The third thing is that, in CPython’s standard logging framework, log handlers can run arbitrary code. This can include network I/O, especially when using something like syslog.
And finally, the note that ties it all together: gevent monkeypatches the standard library to force a gevent context switch whenever network I/O is attempted.
So the bug is this: when an actor was cleaned up in this way, we’d attempt to log out the actor destruction at debug level. Most of this time this would be a non-issue, as either debug level logging wouldn’t be turned on, or syslog wouldn’t be attached to the logger.
However, if debug-level logging were turned on for syslog, we’d attempt to write the log. This would cause the syslog handler to attempt to write to a socket. At this point, gevent would happily try to yield the flow of control. Gevent will switch to another waiting greenlet, and suddenly your garbage collection has been interrupted by gevent.
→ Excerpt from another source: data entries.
(** * Card_sender.py: contact parsing, birthday window, postage link, card preset

    A shallow embedding of the logic of [src/Card_sender.py]:
    - [load_contacts_from_file]   (lines 29-52)
    - [check_upcoming_birthdays]  (lines 54-88)
    - the template choice of [create_birthday_card] (lines 133-140)
    - [generate_usps_postage_link] (lines 192-197)

    Python values are modelled as follows.
    - [str]: the list of its Unicode code points ([pystr]).
    - [bytes]: [list byte].
    - [int]: [Z].
    - a [DataFrame] built from a list of dicts: the list of its rows, each row
      a record with one field per column.
    - [datetime], [timedelta]: records of integers, with the arithmetic of
      CPython's [datetime] module.
    - [st.error(...)]: an entry in the log of messages shown to the user. *)

From Stdlib Require Import ZArith List Lia Bool.
From Stdlib.Strings Require Import Ascii String Byte.
From stdpp Require Import base option list gmap.
Import ListNotations.
Local Open Scope Z_scope.

(** ** Python [str] *)

Module Str.

Definition pystr : Type := list Z.

(** A literal of the source text, as code points. *)
Definition py (s : string) : pystr :=
  map (fun a => Z.of_N (N_of_ascii a)) (list_ascii_of_string s).

(** [str.isspace] of one character: the white space of the Unicode database
    (bidirectional type WS, B or S, or category Zs). [str.strip()] removes
    exactly these. *)
Definition isspace (c : Z) : bool :=
  ((9 <=? c) && (c <=? 13)) || ((28 <=? c) && (c <=? 32))
  || (c =? 133) || (c =? 160) || (c =? 5760)
  || ((8192 <=? c) && (c <=? 8202))
  || (c =? 8232) || (c =? 8233) || (c =? 8239) || (c =? 8287) || (c =? 12288).

Fixpoint lstrip (s : pystr) : pystr :=
  match s with
  | [] => []
  | c :: r => if isspace c then lstrip r else s
  end.

Definition rstrip (s : pystr) : pystr := rev (lstrip (rev s)).

(** [s.strip()] *)
Definition strip (s : pystr) : pystr := rstrip (lstrip s).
This flow of control can be seen below:
Unsurprisingly, at this point everything goes just a little bit wrong. It’s hard to work out exactly what will happen, but it’s entirely possible that this situation would go undetected, and garbage collection would never complete, or at least not until gevent schedules the affected greenlet again. More importantly, you’d have no way to know whether your running system is affected by this problem.
We only detected this because we hit one more unlikely complication: when the garbage collector interrupted, the gevent hub greenlet happened to be running. This greenlet is used by gevent itself to manage the runtime, and it runs a tiny fraction of the time. However, it is forbidden for this greenlet to perform IO, and gevent enforces this limitation. As a result, if the hub greenlet is interrupted by the garbage collector and you attempt to yield, just like we did, gevent will throw an exception. This gives you a ghost of a chance to know you’re affected.
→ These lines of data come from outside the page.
(** * The xdeployment composition function

    A shallow embedding of the Go composition function under
    [go-modules/composer] and [go-modules/xdeployment]: the generic
    composer helpers ([ComposeDesiredResourceFrom], [ConvertObserved]),
    the three resource composers (Deployment, Service, HTTPRoute) and the
    request handler [RunFunction].

    Conventions of the embedding.
    - A Go [string] is a [string] (a sequence of bytes); string comparison
      is bytewise, as in Go.
    - A Go pointer [*T] that may be [nil] is an [option T].
    - A Go slice is the [list] of its elements, and the [nil] slice is
      [[]], wherever the code only builds a slice or ranges over it.  The
      result of [convertEnvVars], which returns [nil] itself and is
      stored in the container's [Env], is a [GoSlice]: [nil] or a
      sequence.
    - A Go [map[string]string] value is [nil] or a table: [option (gmap ..)].
    - A Go result pair [(v, err)] of which exactly one is set is [Err + T].
    - The response under construction and the logger are the only mutable
      objects of an invocation; they are threaded as the state [World].
    - Of a request and a response, the tag, the resources, the conditions
      and the results are kept; the time to live, the context, the
      composite's own desired state and connection details play no part
      in the function and are left out. *)

From Stdlib Require Import ZArith Lia.
From stdpp Require Import base option list gmap strings sorting fin_maps.

Open Scope Z_scope.

(** ** Errors *)

Definition Err : Type := string.

(** [errors.Wrapf(err, msg)]: the message is prefixed to the cause. *)
Definition Wrapf (err : Err) (msg : string) : Err := msg +:+ ": " +:+ err.

(** ** Go strings: bytewise order and [sort.Strings] *)

Definition str_le (a b : string) : Prop := String.leb a b = true.

#[global] Instance str_le_dec a b : Decision (str_le a b).
Proof. unfold str_le. apply _. Defined.

(** [sort.Strings]: sorts a slice of strings in increasing order. *)
Definition sort_Strings (keys : list string) : list string :=
  merge_sort str_le keys.

(** ** Go maps from strings to strings *)

Definition GoMap : Type := option (gmap string string).

Definition go_table (m : GoMap) : gmap string string := default ∅ m.

(** [len(m)]: a nil map has length 0. *)
Definition go_len (m : GoMap) : nat := size (go_table m).

(** [m[k]]: the zero value when the key is missing (or the map is nil). *)
Definition go_index (m : GoMap) (k : string) : string :=
  default "" (go_table m !! k).

(** [for k := range m]: the keys are produced once each, in an order the
    language leaves unspecified.  [range_order m ks] says that [ks] is one
    of the orders in which the loop may see the keys of [m]. *)
Definition range_order (m : GoMap) (ks : list string) : Prop :=
  ks ≡ₚ (map_to_list (go_table m)).*1.

(** ** Go slices that may be nil *)

(** A slice value is [nil] or a sequence of elements, possibly empty.
    Both have length 0; only the first is [== nil], and a field holding
    it is unset. *)
Definition GoSlice (A : Type) : Type := option (list A).

(** The elements of a slice; the [nil] slice has none. *)
Definition slice_elems {A : Type} (s : GoSlice A) : list A := default [] s.

(** ** Kubernetes object shapes *)

Module metav1.
Record ObjectMeta := {
    Name : string;
    Labels : gmap string string;
  }.
Record Condition := {
    Type_ : string;
    Status : string;
  }.
Definition ConditionTrue : string := "True".
End metav1.

Module corev1.
Record EnvVar := { ev_Name : string; ev_Value : string }.
Record ContainerPort := { cp_Name : string; cp_ContainerPort : Z }.
Record Container := {
    c_Name : string;
    c_Image : string;
    c_Env : GoSlice EnvVar;
    c_Ports : list ContainerPort;
  }.
Record PodTemplateSpec := {
    pt_ObjectMeta : metav1.ObjectMeta;
    pt_Containers : list Container;
  }.
Record ServicePort := {
    sp_Name : string;
    sp_Protocol : string;
    sp_Port : Z;
    sp_TargetPort : Z;
  }.
Record ServiceSpec := {
    ss_Type : string;
    ss_Selector : gmap string string;
    ss_Ports : list ServicePort;
    ss_ClusterIP : string;
  }.
Record Service := {
    svc_ObjectMeta : metav1.ObjectMeta;
    svc_Spec : ServiceSpec;
  }.
Definition ConditionTrue : string := "True".
End corev1.

Module appsv1.
Record DeploymentCondition := { dc_Type : string; dc_Status : string }.
Record DeploymentSpec := {
    ds_Replicas : option Z;
    ds_MatchLabels : gmap string string;
    ds_Template : corev1.PodTemplateSpec;
  }.
Record Deployment := {
    dep_ObjectMeta : metav1.ObjectMeta;
    dep_Spec : DeploymentSpec;
    dep_Conditions : list DeploymentCondition;
  }.
Definition DeploymentAvailable : string := "Available".
End appsv1.

Module gwapiv1.
Record ParentReference := { pr_Name : string; pr_Namespace : option string }.
Record BackendRef := { br_Name : string; br_Port : option Z }.
Record HTTPRouteRule := { rr_BackendRefs : list BackendRef }.
Record HTTPRouteSpec := {
    rs_ParentRefs : list ParentReference;
    rs_Hostnames : list string;
    rs_Rules : list HTTPRouteRule;
  }.
Record RouteParentStatus := { rps_Conditions : list metav1.Condition }.
Record HTTPRoute := {
    rt_ObjectMeta : metav1.ObjectMeta;
    rt_Spec : HTTPRouteSpec;
    rt_Parents : list RouteParentStatus;
  }.
Definition RouteConditionAccepted : string := "Accepted".
End gwapiv1.

(** Conversion of a Go [int] to [int32]: wraps around. *)
Definition int32 (z : Z) : Z := (z + 2 ^ 31) mod 2 ^ 32 - 2 ^ 31.

(** ** The composite resource and the function input *)

Module xdeployment.
  (** Modelled from the spec: the declaration of the [XDeployment] type
      ([resources/xdeployment]) is not among the sources; the fields are
      those the composers read ([Spec.Replicas] an [*int32], [Spec.Port]
      an [*int], [Spec.Hostname] and [Spec.Image] strings, [Spec.Env] a
      [map[string]string], and the object's [Name]). *)
Record XDeploymentSpec := {
    Image : string;
    Replicas : option Z;
    Port : option Z;
    Hostname : string;
    Env : GoMap;
  }.
Record XDeployment := {
    Name : string;
    Spec : XDeploymentSpec;
  }.
Definition GetName (xd : XDeployment) : string := Name xd.
End xdeployment.

Module defaults.
  (** Modelled from the spec: the declaration of the function input
      ([input/v1beta1]) is not among the sources; [Gateway] is a pointer
      to a pair of strings, as the route composer and its tests use it. *)
Record GatewayConfig := { gw_Name : string; gw_Namespace : string }.
Record XDeploymentDefaults := { Gateway : option GatewayConfig }.
End defaults.

(** ** The function SDK boundary

    The protobuf and Kubernetes machinery the function calls into is not
    part of the repository.  What the function needs from it is collected
    in a class: the wire form of an object ([Struct]), its unstructured
    form ([Unstructured]), the conversions between them and the decoders
    into the typed shapes above.  Every conversion may fail. *)

Inductive runtime_Object :=
  | NilObject
  | DeploymentObject (p : option appsv1.Deployment)
  | ServiceObject (p : option corev1.Service)
  | HTTPRouteObject (p : option gwapiv1.HTTPRoute).

Class Sdk := {
  Struct : Type;
  Unstructured : Type;
  (* resource.AsObject / resource.AsStruct *)
  AsObject : Struct → Err + Unstructured;
  AsStruct : Unstructured → Err + Struct;
  (* request.GetInput into *defaults.XDeploymentDefaults *)
  GetInput_into : Struct → Err + defaults.XDeploymentDefaults;
  (* runtime.DefaultUnstructuredConverter.FromUnstructured, per target *)
  XDeployment_FromUnstructured : Unstructured → Err + xdeployment.XDeployment;
  Deployment_FromUnstructured : Unstructured → Err + appsv1.Deployment;
  Service_FromUnstructured : Unstructured → Err + corev1.Service;
  HTTPRoute_FromUnstructured : Unstructured → Err + gwapiv1.HTTPRoute;
  (* composed.From, on a non-nil object *)
  composed_From : runtime_Object → Err + Unstructured;
}.

(** The type parameter [T] of [ConvertObserved]: a shape the unstructured
    converter can decode into. *)
Class FromUnstructured `{Sdk} (T : Type) :=
  fromUnstructured : Unstructured → Err + T.

#[global] Instance Deployment_decodable `{Sdk} : FromUnstructured appsv1.Deployment :=
  Deployment_FromUnstructured.
#[global] Instance Service_decodable `{Sdk} : FromUnstructured corev1.Service :=
  Service_FromUnstructured.
#[global] Instance HTTPRoute_decodable `{Sdk} : FromUnstructured gwapiv1.HTTPRoute :=
  HTTPRoute_FromUnstructured.

Inductive Ready := ReadyUnspecified | ReadyTrue | ReadyFalse.
Inductive Target := TargetComposite | TargetCompositeAndClaim.
Inductive ConditionStatus := StatusConditionTrue | StatusConditionFalse.
Inductive Severity := SeverityFatal | SeverityWarning | SeverityNormal.
Inductive Level := LevelDebug | LevelInfo.

Record Condition := {
  cond_Type : string;
  cond_Status : ConditionStatus;
  cond_Reason : string;
  cond_Message : option string;
  cond_Target : Target;
}.

Record Result := { res_Severity : Severity; res_Message : string }.

Record LogEntry := { log_Level : Level; log_Msg : string }.

#[global] Instance Ready_eq_dec : EqDecision Ready.
Proof. solve_decision. Defined.
#[global] Instance Target_eq_dec : EqDecision Target.
Proof. solve_decision. Defined.
#[global] Instance ConditionStatus_eq_dec : EqDecision ConditionStatus.
Proof. solve_decision. Defined.
#[global] Instance Severity_eq_dec : EqDecision Severity.
Proof. solve_decision. Defined.
#[global] Instance Condition_eq_dec : EqDecision Condition.
Proof. solve_decision. Defined.
#[global] Instance Result_eq_dec : EqDecision Result.
Proof. solve_decision. Defined.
So what are the take aways from this? First, that gevent isn’t free: you need to be aware you’re writing for it. It can come back to bite you in really subtle ways that trip up even extremely experienced programmers. Second, that weak reference callbacks are run inside the garbage collector, and should be thought of as being exactly the same as finalizers. That leads to the third point: don’t do I/O in finalizers. Just don’t do it. Even in synchronous systems, don’t do it.
Happily for us, the fix was easy: just don’t log from that function. If we’re going to blow up, print the traceback to stderr, and let the init system catch it. Otherwise, just quietly let the finalizer pass. All is well again.